As the Good Lord would have it, I married a woman who not only possessed a highly developed sense of romanticism around birth, but also aspired to deliver naturally. “So let me get this straight … you want it to be more painful?” I remember asking early on, trying to bridge the cognitive gap.
Years passed. Conversations were had. Concessions were made.
Since then we’ve set sail on four natural birth attempts, most recently in 2019. Three successful. And two at home. I’m no longer a newbie. I can assemble a birthing tub faster than you can say “the cervix has ripened.”
You’d think by this point we’d be on the same page about the travails of a home birth – the tarps to contain the carnage, the sleeplessness, the guttural noises, etc. That has not proven the case. I thought I was on crazy pills when my wife waxed poetic about the beautiful memories she had of her birth experiences. Then the reason for the dissonance struck me – after that bundle of joy exits the birth canal, one of us is left basking in a massive release of rose-colored dopamine afterglow. The other is on his knees mopping afterbirth fluids off the ground.
Those dynamics are unlikely to change. So what conclusions can we draw from here?

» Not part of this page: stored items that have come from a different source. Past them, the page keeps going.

(* ===== verification/ARC.v ===== *)
(** * The adaptive replacement policy

    [lmcache/v1/distributed/eviction_policy/arc.py]: resident keys are split
    between [t1] (seen once) and [t2] (seen again); [b1] and [b2] remember keys
    evicted from them, and a key that comes back from there moves the target
    size of [t1]. The target is a Python number: [min(self._capacity, x)] can
    return the integer capacity, everything else is a float. *)

From stdpp Require Import gmap list strings relations.
From Stdlib Require Import ZArith Lia Floats.SpecFloat.
From S2P Require Import Prelude PyFloat Keys EvictionPolicy.

Open Scope Z_scope.
Open Scope py_scope.

Record ARC := mkARC {
  t1 : list ObjectKey;
  t2 : list ObjectKey;
  b1 : list ObjectKey;
  b2 : list ObjectKey;
  pending_admissions : list ObjectKey;      (* a set *)
  pending_evictions : list ObjectKey;       (* a set *)
  target_t1_size : num;
  capacity : Z;
  arc_destinations : list EvictionDestination;
  arc_default : EvictionDestination
}.

Definition arc_init (dflt : EvictionDestination) : ARC :=
  mkARC [] [] [] [] [] [] (NFloat f_zero) 0 [] dflt.
(** What the delete loop removes: the resident keys of the batch. *)
Lemma mock_delete_loop_ok keys objs size dk ds :
  NoDup (dkeys objs) → length dk = length ds →
  ∃ objs' rk rs,
    mock_delete_loop keys objs size dk ds = (objs', size - zsum id rs, dk ++ rk, ds ++ rs) ∧
    ledger objs ≡ₚ ledger objs' ++ zip rk rs ∧ length rk = length rs ∧ NoDup (dkeys objs') ∧
    (∀ k, k ∈ rk ↔ k ∈ keys ∧ k ∈ dkeys objs) ∧ (∀ k, k ∈ dkeys objs' ↔ (k ∉ keys) ∧ k ∈ dkeys objs).
Proof.
  revert objs size dk ds. induction keys as [|key keys IH]; intros objs size dk ds Hnd Hlen; cbn [mock_delete_loop].
  - exists objs, [], []. cbn. rewrite !app_nil_r, Z.sub_0_r. split_and!; try done.
    + intros k. split; [by intros ?%not_elem_of_nil|by intros [?%not_elem_of_nil _]].
    + intros k. split; [|by intros [_ ?]]. intros. split; [by apply not_elem_of_nil|done].
  - destruct (dget key objs) as [o|] eqn:E.
    + destruct (IH (ddel key objs) (size - get_size o) (dk ++ [key]) (ds ++ [get_size o])) as
        (objs' & rk & rs & E' & Hp & Hl & Hn & Hrk & Hrest).
      { by apply NoDup_ddel. } { rewrite !length_app. cbn. lia. }
      exists objs', (key :: rk), (get_size o :: rs). rewrite E'. split_and!.
      * rewrite zsum_cons. unfold id at 1. rewrite <-!app_assoc. do 3 f_equal. unfold id. lia.
      * rewrite (dget_perm key (get_size o) (ledger objs)).
        -- rewrite <-ledger_ddel, Hp. cbn. solve_Permutation.
        -- by rewrite dkeys_ledger.
        -- by rewrite dget_ledger, E.
      * cbn. by f_equal.
      * done.
      * intros k. rewrite !elem_of_cons, Hrk, elem_dkeys_ddel.
        assert (key ∈ dkeys objs) by (apply dget_is_Some; by eexists).
        destruct (decide (k = key)); subst; tauto.
      * intros k. rewrite Hrest, elem_dkeys_ddel, not_elem_of_cons. tauto.
    + destruct (IH objs size dk ds Hnd Hlen) as (objs' & rk & rs & E' & Hp & Hl & Hn & Hrk & Hrest).
      exists objs', rk, rs. split_and!; try done.
      * intros k. rewrite elem_of_cons, Hrk. apply dget_None in E. split; [tauto|]. intros [[->|?] ?]; [done|tauto].
      * intros k. rewrite not_elem_of_cons, Hrest. apply dget_None in E. split; [|tauto]. intros [? ?]. split; [|done].
        split; [|done]. by intros ->.
Qed.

If I don’t like labor and delivery, am I still a good father? If I’d rather storm the beaches of Normandy than assist in a natural birth, can I still be a good a good husband? Is it possible I will never learn the proper amount of pressure to apply to my laboring wife’s sacrum? The answer to all these questions is a resounding yes.
Bottom line: You can still be thoroughly supportive of your wife’s birth plan and remain an unabashed “outsider.” The acts of loving your children and loving the mechanism through which they’re brought into the world are wholly exclusive from one another.
So what do we do? What is the way forward? Glad you asked. A few tips from this battle-scarred veteran …
Educate yourself as best you can. Stay engaged in the process. Your spouse will notice. Be especially aware of your body language. Resist the temptation to make snide remarks (I’ve paid dearly for this one). Know that with birthing decisions, she owns 51% of the company. You need to get comfortable deferring when it’s within reason. It is most often likely that soon-to-be mothers, unlike fathers, have had dreams related to their children’s birth for most of their lives. Those are dreams you want to help facilitate. Appreciate the fact that there are OB/GYNs, midwives, and doulas out there who are consummate professionals. Go find one of them, listen to them, and let them do the heavy lifting. Lastly, fake it till you make it. That’s right – take the anxiety, fear and aversion, tuck it way down deep in your gut and process it later. Tackle that labor and delivery with a manufactured smile, a quickness to serve, and (highly recommended) a glass or two of wine.
Ultimately, though, accept that you are who you are. And nothing is likely to change that.
“Dad, would you like to come see the head crowning? Catch the baby? Cut the cord?”
Thank you, no. I’m good up here. You all cover the business with the nether-regions and I’ll take over from there through college.